(TASK BRIEF) Your answer is the lines below, exactly, from the one that contains "rewrite IH, Nat2Z.inj_succ, Z.pow_succ_r" through the one that contains "#[export] Hint Resolve", both included.

== INFORMATION GIVEN

(* ===== verification/Bytes.v ===== *)
(** * Byte strings and the external cryptography

    Little-endian integers as byte strings, shared by the hashing, address and
    script components, and the interface of the cryptographic packages the
    node calls (BLAKE2b, SHA-256 and the ML-DSA-87 verifier), which are not
    part of the repository. *)

From stdpp Require Import base list gmap.
From Stdlib Require Import ZArith Lia.
From S2P Require Import Prelude Tx.

Local Open Scope Z_scope.

(** Lengths as the [usize] values the code compares. *)
Abbreviation len l := (Z.of_nat (length l)).

Definition is_byte (b : Z) : Prop := 0 ≤ b < 256.
Fixpoint le_val (u : list byte) : Z :=
  match u with [] => 0 | b :: u => b + 256 * le_val u end.

(** [to_le_bytes] of an unsigned integer of [n] bytes. *)
Fixpoint to_le_bytes (n : nat) (z : Z) : list byte :=
  match n with O => [] | S n => z mod 256 :: to_le_bytes n (z / 256) end.

(** A decidable property of a range of integers is checked by running it. *)
Lemma forallb_range (P : Z → bool) lo n z :
  forallb P (seqZ lo n) = true → lo ≤ z < lo + n → P z = true.
Proof. rewrite forallb_forall. intros HP Hz. apply HP, list_elem_of_In, elem_of_seqZ. lia. Qed.

Lemma land_ff b : Z.land b 0xff = b mod 256.
Proof. change 0xff with (Z.ones 8). by rewrite Z.land_ones. Qed.
Lemma land_7f b : Z.land b 0x7f = b mod 128.
Proof. change 0x7f with (Z.ones 7). by rewrite Z.land_ones. Qed.
Lemma land_80 b : is_byte b → (Z.land b 0x80 =? 0) = (b <? 128).
Proof.
  intros Hb. apply Bool.eqb_prop.
  apply (forallb_range (λ b, Bool.eqb (Z.land b 0x80 =? 0) (b <? 128)) 0 256); [by vm_compute|].
  unfold is_byte in Hb. lia.
Qed.
Lemma lor_80 b : 0 ≤ b < 128 → Z.lor b 0x80 = b + 128.
Proof.
  intros Hb. apply Z.eqb_eq.
  apply (forallb_range (λ b, Z.lor b 0x80 =? b + 128) 0 128); [by vm_compute|lia].
Qed.
Lemma shiftr_8 n : Z.shiftr n 8 = n / 256.
Proof. by rewrite Z.shiftr_div_pow2. Qed.
Lemma shiftr_7 n : Z.shiftr n 7 = n / 128.
Proof. by rewrite Z.shiftr_div_pow2. Qed.

Lemma le_val_app u w : le_val (u ++ w) = le_val u + 256 ^ Z.of_nat (length u) * le_val w.
Proof.
  induction u as [|b u IH]; cbn [le_val app length]; [lia|].
  rewrite IH, Nat2Z.inj_succ, Z.pow_succ_r by lia. ring.
Qed.

Lemma le_val_bound u : Forall is_byte u → 0 ≤ le_val u < 256 ^ Z.of_nat (length u).
Proof.
  induction 1 as [|b u Hb Hu IH]; cbn [le_val length]; [done|].
  rewrite Nat2Z.inj_succ, Z.pow_succ_r by lia. unfold is_byte in Hb. lia.
Qed.

(** A computation that neither panics nor runs out of fuel. *)
Definition safe {E A} (m : outcome E A) : Prop := m ≠ Panic ∧ m ≠ OutOfFuel.

Lemma safe_Ok {E A} (a : A) : safe (@Ok E A a).
Proof. done. Qed.
Lemma safe_Err {E A} (e : E) : safe (@Err E A e).
Proof. done. Qed.
#[export] Hint Resolve safe_Ok safe_Err : misaka.

Lemma safe_bind {E A B} (m : outcome E A) (f : A → outcome E B) :
  safe m → (∀ a, m = Ok a → safe (f a)) → safe (m ≫= f).
Proof. intros [??] Hf. destruct m; try done. by apply Hf. Qed.

Lemma length_to_le_bytes n z : length (to_le_bytes n z) = n.
Proof. revert z. induction n; intros; simpl; auto. Qed.

Lemma to_le_bytes_1 z : to_le_bytes 1 z = [z mod 256].
Proof. done. Qed.

Lemma to_le_bytes_byte n z : Forall is_byte (to_le_bytes n z).
Proof.
  revert z. induction n as [|n IH]; intros z; simpl; constructor; [|done].
  unfold is_byte. apply Z.mod_pos_bound. lia.
Qed.

Lemma le_val_to_le_bytes n z : 0 ≤ z < 256 ^ Z.of_nat n → le_val (to_le_bytes n z) = z.
Proof.
  revert z. induction n as [|n IH]; intros z Hz; simpl; [lia|].
  rewrite Nat2Z.inj_succ, Z.pow_succ_r in Hz by lia.
  rewrite IH by (split; [apply Z.div_pos; lia|apply Z.div_lt_upper_bound; lia]).
  pose proof (Z.div_mod z 256). lia.
Qed.

Lemma to_le_bytes_le_val u : Forall is_byte u → to_le_bytes (length u) (le_val u) = u.
Proof.
  induction 1 as [|b u Hb Hu IH]; [done|]. cbn [length to_le_bytes le_val]. unfold is_byte in Hb.
  rewrite (Z.mul_comm 256), Z.mod_add, Z.mod_small, Z.div_add, Z.div_small by lia.
  by rewrite Z.add_0_l, IH.
Qed.

(** Fixed-width encodings are prefix codes: the value and what follows can be
    read back. *)
Lemma to_le_bytes_app_inj n z1 z2 l1 l2 :
  0 ≤ z1 < 256 ^ Z.of_nat n → 0 ≤ z2 < 256 ^ Z.of_nat n →
  to_le_bytes n z1 ++ l1 = to_le_bytes n z2 ++ l2 → z1 = z2 ∧ l1 = l2.
Proof.
  intros H1 H2 Heq. apply app_inj_1 in Heq as [Hz ->]; [|by rewrite !length_to_le_bytes].
  split; [|done]. rewrite <- (le_val_to_le_bytes n z1), <- (le_val_to_le_bytes n z2) by done.
  by rewrite Hz.
Qed.

#[global] Arguments to_le_bytes : simpl never.
#[global] Opaque to_le_bytes.

(** ** External cryptography *)

(** The packages [blake2b_simd], [sha2] and [libcrux_ml_dsa]: keyed BLAKE2b
    with a chosen digest length, SHA-256, and the portable ML-DSA-87 verifier
    as its [is_ok()]. What the node relies on is the shape of the digests. *)
Class Crypto := {
  blake2b : nat → list byte → list byte → list byte;
  sha256 : list byte → list byte;
  mldsa87_verify (key message context signature : list byte) : bool;
  blake2b_length n k d : length (blake2b n k d) = n;
  blake2b_bytes n k d : Forall is_byte (blake2b n k d);
  sha256_bytes d : Forall is_byte (sha256 d);
}.

(** A toy instance, for running the definitions: digests that only read the
    beginning of their input, and a verifier that compares first bytes. *)
Definition toy_digest (n : nat) (d : list byte) : list byte :=
  to_le_bytes n (le_val (take n ((λ b, b mod 256) <$> d))).
Lemma toy_digest_length n d : length (toy_digest n d) = n.
Proof. apply length_to_le_bytes. Qed.
Lemma toy_digest_bytes n d : Forall is_byte (toy_digest n d).
Proof. apply to_le_bytes_byte. Qed.
Definition toy_crypto : Crypto := {|
  blake2b n k d := toy_digest n d;
  sha256 d := toy_digest 32 d;
  mldsa87_verify key _ _ signature := bool_decide (head key = head signature);
  blake2b_length n _ d := toy_digest_length n d;
  blake2b_bytes n _ d := toy_digest_bytes n d;
  sha256_bytes d := toy_digest_bytes 32 d;
|}.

====

(EXPECTED ANSWER)
  rewrite IH, Nat2Z.inj_succ, Z.pow_succ_r by lia. ring.
Qed.

Lemma le_val_bound u : Forall is_byte u → 0 ≤ le_val u < 256 ^ Z.of_nat (length u).
Proof.
  induction 1 as [|b u Hb Hu IH]; cbn [le_val length]; [done|].
  rewrite Nat2Z.inj_succ, Z.pow_succ_r by lia. unfold is_byte in Hb. lia.
Qed.

(** A computation that neither panics nor runs out of fuel. *)
Definition safe {E A} (m : outcome E A) : Prop := m ≠ Panic ∧ m ≠ OutOfFuel.

Lemma safe_Ok {E A} (a : A) : safe (@Ok E A a).
Proof. done. Qed.
Lemma safe_Err {E A} (e : E) : safe (@Err E A e).
Proof. done. Qed.
#[export] Hint Resolve safe_Ok safe_Err : misaka.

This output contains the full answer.